Because employer-sponsored spending comes from employee wages and benefits, employers have a fiduciary responsibility to administer benefits "solely in the interest of participants and beneficiaries" (U.S. Department of Labor, 2022). Employers and policymakers are unable to fulfill this obligation to their workforce without information on prices. For many employers, the prices they and their employees pay for hospital care might represent the value (e.g., quality of care, access to specialty providers, or breadth of network options) delivered by hospitals. Other employers might wish to use this and other information to reduce health care spending. For those employers, negotiating prices based on contextualized data presents a tangible way to reduce health care spending. Where quality and convenience are comparable, employers can use network and benefit design approaches to move patient volume away from higher-priced, lower-value hospitals and hospital systems and toward lower-priced, higher-value providers. Employers can also use this information to reformulate how contracts are negotiated on their behalf.

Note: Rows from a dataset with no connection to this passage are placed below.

(** * safehttp: typed form accessors and status codes

    A shallow embedding of package [safehttp] (form.go and the status-code
    table) together with the properties of its getters.

    - Go's [int64] and [uint64] are integers of [Z] with the wrap-around
      written out where the code relies on it;
    - a Go slice is [option (list A)]: [None] is the [nil] slice, [Some l]
      a slice with the elements [l];
    - [map[string][]string] is a [gmap string (list string)];
    - an [error] value is an inhabitant of the inductive [error]; the
      interface value [nil] is [None : option error];
    - a method with receiver [f *Form] takes the form and gives back the
      form it leaves behind; indexing [vals[0]] on an empty slice is a
      run-time panic ([Panics]). *)

From Stdlib Require Import ZArith String Ascii List Bool Lia.
From Corelib Require Import SpecFloat.
From stdpp Require Import gmap strings list.

Local Open Scope string_scope.
Local Open Scope Z_scope.

(** ** Errors *)

(** The two sentinel errors of package strconv. *)
Inductive sentinel : Type :=
| ErrSyntax
| ErrRange.

(** The error values that reach the error slot of a [Form]:
    [*strconv.NumError], and the two messages built with [fmt.Errorf]
    (kept by their format argument). *)
Inductive error : Type :=
| NumError (Func Num : string) (Err : sentinel)
| ErrNotBoolean (paramKey : string)
| ErrTypeNotSupported (T : string).

#[global] Instance sentinel_eq_dec : EqDecision sentinel.
Proof. solve_decision. Defined.

#[global] Instance error_eq_dec : EqDecision error.
Proof. solve_decision. Defined.

(** ** Package strconv, at the arguments form.go passes

    [ParseUint s] is [strconv.ParseUint(s, 10, 64)] and [ParseInt s] is
    [strconv.ParseInt(s, 10, 64)]; both give the pair (value, error) of
    the Go function. *)
Module strconv.

Definition fnParseUint : string := "ParseUint".
Definition fnParseInt : string := "ParseInt".
Definition fnParseFloat : string := "ParseFloat".

Definition syntaxError (fn str : string) : error := NumError fn str ErrSyntax.
Definition rangeError (fn str : string) : error := NumError fn str ErrRange.

Definition maxUint64 : Z := 2 ^ 64 - 1.

(** The byte [c] as a decimal digit: ['0' <= c && c <= '9'], [d = c - '0'].
    In base 10 every other byte ends the scan with a syntax error: a
    letter gives a digit [>= 10], and ['_'] is accepted in base 0 only. *)
Definition digit (c : ascii) : option Z :=
  let n := Z.of_N (N_of_ascii c) in
  if (48 <=? n) && (n <=? 57) then Some (n - 48) else None.

(** The loop [for _, c := range []byte(s)] of ParseUint. *)
Fixpoint ParseUint_loop (s0 s : string) (n : Z) : Z * option error :=
  match s with
  | EmptyString => (n, None)
  | String c s' =>
      match digit c with
      | None => (0, Some (syntaxError fnParseUint s0))
      | Some d =>
          let cutoff := maxUint64 / 10 + 1 in
          let maxVal := 2 ^ 64 - 1 in
          if cutoff <=? n then (maxVal, Some (rangeError fnParseUint s0))
          else
            let n := n * 10 in
            let n1 := (n + d) mod 2 ^ 64 in
            if (n1 <? n) || (maxVal <? n1)
            then (maxVal, Some (rangeError fnParseUint s0))
            else ParseUint_loop s0 s' n1
      end
  end.

Definition ParseUint (s : string) : Z * option error :=
  match s with
  | EmptyString => (0, Some (syntaxError fnParseUint s))
  | _ => ParseUint_loop s s 0
  end.

(** Conversion [int64(x)] and negation on [int64]. *)
Definition int64 (x : Z) : Z := (x + 2 ^ 63) mod 2 ^ 64 - 2 ^ 63.

Definition ParseInt (s : string) : Z * option error :=
  match s with
  | EmptyString => (0, Some (syntaxError fnParseInt s))
  | String c rest =>
      let s0 := s in
      let '(neg, s) :=
        if Ascii.eqb c "+" then (false, rest)
        else if Ascii.eqb c "-" then (true, rest)
        else (false, s) in
      let '(un, err) := ParseUint s in
      match err with
      | Some (NumError _ _ ErrSyntax) => (0, Some (syntaxError fnParseInt s0))
      | _ =>
          let cutoff := 2 ^ 63 in
          if negb neg && (cutoff <=? un)
          then (cutoff - 1, Some (rangeError fnParseInt s0))
          else if neg && (cutoff <? un)
          then (- cutoff, Some (rangeError fnParseInt s0))
          else
            let n := int64 un in
            (if neg then int64 (- n) else n, None)
      end
  end.

End strconv.

(** ** A float parser to run the model with

    form.go calls [strconv.ParseFloat(s, 64)]; the development below is
    parametric in that function (see [Section Form]).  To evaluate the
    getters on concrete forms, [IntegerFloat.ParseFloat] implements
    ParseFloat on the optionally signed decimal integers, rounding to the
    nearest binary64 (ties to even) and reporting overflow as a range
    error with the infinity of that sign, as ParseFloat does; every other
    string is reported as a syntax error, which agrees with ParseFloat on
    the strings that are no float literal at all. *)
Module IntegerFloat.

Definition float64 : Type := spec_float.

(** The value of a non-empty string of decimal digits. *)
Fixpoint digits (s : string) (n : Z) : option Z :=
  match s with
  | EmptyString => Some n
  | String c s' =>
      match strconv.digit c with
      | None => None
      | Some d => digits s' (n * 10 + d)
      end
  end.

Definition ParseFloat (s : string) : float64 * option error :=
  let '(neg, body) :=
    match s with
    | String c rest =>
        if Ascii.eqb c "+" then (false, rest)
        else if Ascii.eqb c "-" then (true, rest)
        else (false, s)
    | EmptyString => (false, s)
    end in
  match body with
  | EmptyString => (S754_zero false, Some (strconv.syntaxError strconv.fnParseFloat s))
  | _ =>
      match digits body 0 with
      | None => (S754_zero false, Some (strconv.syntaxError strconv.fnParseFloat s))
      | Some m =>
          match binary_normalize 53 1024 (if neg then - m else m) 0 neg with
          | S754_infinity sg =>
              (S754_infinity sg, Some (strconv.rangeError strconv.fnParseFloat s))
          | x => (x, None)
          end
      end
  end.

End IntegerFloat.

(** ** Decimal numerals

    The decimal digits [ds], most significant first, written as a string,
    and the number they denote. *)
Definition digit_char (d : Z) : ascii := ascii_of_N (Z.to_N (48 + d)).

Fixpoint digits_string (ds : list Z) : string :=
  match ds with
  | [] => EmptyString
  | d :: ds' => String (digit_char d) (digits_string ds')
  end.

Definition digits_from (n : Z) (ds : list Z) : Z :=
  fold_left (fun n d => n * 10 + d) ds n.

These types of changes are not possible without usable transparent prices paid to providers. However, price transparency alone will not lead to changes if employers do not act on price information. In some cases, employers might need state or federal policy interventions to rebalance negotiating leverage between hospitals and their health plans. Such interventions could include addressing noncompetitive health care markets, placing limits on payments for out-of-network hospital care, or allowing employers to buy into Medicare or another public option that pays providers prices based on Medicare.